* **AIM OF THE EXERCISE**:
From the first line through the line containing "fs w !! path <> Some FNoAccess ->", transcribe the records exactly and include no other lines.

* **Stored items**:
===

(** C6, amended: when [open] can write the path and [json.dump] converts
    every int of the state, [save_tokens] followed by [load_tokens] of the
    same path, in any client that sees the saved file, restores the four
    token attributes of the saving client; and [load_tokens] of a JSON
    object sets each attribute to the value of its key, or to [None] when
    the key is missing. *)
Theorem save_load_tokens (E : env) (w : world) (path : string) :
  fs w !! path <> Some FNoAccess ->
  writable E path = true ->
  json_dumpable E (tokens_blob (self w)) = true ->
  (exists w1 : world,
     save_tokens E path w = (Ok tt, w1)
     /\ self w1 = self w
     /\ forall w2 : world,
          fs w2 !! path = fs w1 !! path ->
          exists w3 : world,
            load_tokens path w2 = (Ok tt, w3)
            /\ _access_token (self w3) = _access_token (self w)
            /\ _refresh_token (self w3) = _refresh_token (self w)
            /\ _user_id (self w3) = _user_id (self w)
            /\ _access_expires_at (self w3) = _access_expires_at (self w))
  /\ (forall (w2 : world) (blob : pydict),
        fs w2 !! path = Some (FFile (FJson (JObj blob))) ->
        exists w3 : world,
          load_tokens path w2 = (Ok tt, w3)
          /\ _access_token (self w3) = default JNull (dict_get blob "access_token")
          /\ _refresh_token (self w3) = default JNull (dict_get blob "refresh_token")
          /\ _user_id (self w3) = default JNull (dict_get blob "user_id")
          /\ _access_expires_at (self w3)
             = default JNull (dict_get blob "_access_expires_at")).
Proof.
  intros Hfile Hwritable Hdumpable.
  assert (Hload : forall (w2 : world) (blob : pydict),
            fs w2 !! path = Some (FFile (FJson (JObj blob))) ->
            exists w3 : world,
              load_tokens path w2 = (Ok tt, w3)
              /\ _access_token (self w3) = default JNull (dict_get blob "access_token")
              /\ _refresh_token (self w3) = default JNull (dict_get blob "refresh_token")
              /\ _user_id (self w3) = default JNull (dict_get blob "user_id")
              /\ _access_expires_at (self w3)
                 = default JNull (dict_get blob "_access_expires_at")).
  { intros w2 blob Hblob. unfold load_tokens, read_json. run.
    rewrite Hblob. unfold dict_get_or.
    eexists. split; [reflexivity |]. simpl. repeat split. }
  split; [| exact Hload].
  exists (with_fs (insert path (FFile (FJson (tokens_blob (self w))))) w).
  split.
  { unfold save_tokens. rewrite Hwritable, Hdumpable.
    destruct (fs w !! path) as [[c |] |]; try reflexivity. contradiction. }
  split; [reflexivity |].
  intros w2 Hsame. simpl in Hsame. rewrite lookup_insert_eq in Hsame.
  destruct (Hload w2 _ Hsame) as (w3 & Hrun & Ha & Hr & Hu & He).
  exists w3. split; [exact Hrun |]. simpl in Ha, Hr, Hu, He. auto.
Qed.
(** The world once a command has been spawned: the command is recorded
    and the next fate is consumed. *)
Definition spawned (c : Command) (w : World) : World :=
  {| token := token w; balances := balances w;
     allowances := allowances w; unlocked := unlocked w;
     fates := tl (fates w); probes := probes w;
     trace := trace w ++ [c] |}.

Definition spawnSync (c : Command) (w : World) : SpawnResult * World :=
  let w' := spawned c w in
  match hd Healthy (fates w) with
  | Healthy => perform c w'
  | NoEffect => (exited 0 JS.Garbage, w')
  | ExitFailure => (exited 1 JS.Garbage, w')
  | LaunchFailure =>
      ({| error := Some SpawnError; status := 1; stdout := JS.Garbage |}, w')
  end.

(** The liveness request: the next probe is consumed; a node that has no
    answer left is unreachable. *)
Definition fetch_blockNumber (w : World) : Probe * World :=
  (hd Unreachable (probes w),
   {| token := token w; balances := balances w;
      allowances := allowances w; unlocked := unlocked w;
      fates := fates w; probes := tl (probes w); trace := trace w |}).

End Node.

Import Node.

(** ** The [Async] monad *)

Definition Async (A : Type) : Type := World -> Outcome A * World.

Definition ret {A} (a : A) : Async A := fun w => (Return a, w).

Definition throw {A} (e : Exn) : Async A := fun w => (Throw e, w).

Definition bind {A B} (c : Async A) (k : A -> Async B) : Async B :=
  fun w =>
    match c w with
    | (Return a, w') => k a w'
    | (Throw e, w') => (Throw e, w')
    end.

(** [try { c } catch (e) { h e }] *)
Definition try_catch {A} (c : Async A) (h : Exn -> Async A) : Async A :=
  fun w =>
    match c w with
    | (Return a, w') => (Return a, w')
    | (Throw e, w') => h e w'
    end.

Declare Scope async_scope.
Delimit Scope async_scope with async.
Notation "'let*' x ':=' c 'in' k" := (bind c (fun x => k))
  (at level 10, x name, c at level 100, k at level 200) : async_scope.
Notation "c ';;;' k" := (bind c (fun _ => k))
  (at level 100, k at level 200, right associativity) : async_scope.
Open Scope async_scope.

(** ** The funder *)

Module TestFunder.

Definition anvilRPC : string := "http://localhost:8545".
Definition fundingWallet : string := "0x70997970C51812dc3A010C7d01b50e0d17dc79C8".
Definition beneficiary : string := "0xf39Fd6e51aad88F6F4ce6aB8827279cffFb92266".
Definition permit2 : string := "0x000000000022D473030F116dDEE9F6B43aC78BA3".
(** [chainIdToRewardTokenMap[100]], that is [Tokens.WXDAI] of
    [shared/constants.ts]. *)
Definition rewardToken : string := "0xe91d153e0b41518a2ce8dd3d7944fa863463a97d".
Definition whale : string := "0xefC0e701A824943b469a694aC564Aa1efF7Ab7dd".

Record Expected : Type := { allowance : Z; balance : Z }.

Definition expected : Expected :=
  {| allowance := 999999999999999111119999999999999999;
     balance := 10000000000000000000000 |}.

(** [_exec]: run the command, rethrow [result.error] when it is set. *)
Definition _exec (payload : Command) : Async SpawnResult :=
  fun w =>
    let (result, w') := spawnSync payload w in
    match error result with
    | Some e => (Throw e, w')
    | None => (Return result, w')
    end.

===

* **EXERCISE RESULT**:
(** C6, amended: when [open] can write the path and [json.dump] converts
    every int of the state, [save_tokens] followed by [load_tokens] of the
    same path, in any client that sees the saved file, restores the four
    token attributes of the saving client; and [load_tokens] of a JSON
    object sets each attribute to the value of its key, or to [None] when
    the key is missing. *)
Theorem save_load_tokens (E : env) (w : world) (path : string) :
  fs w !! path <> Some FNoAccess ->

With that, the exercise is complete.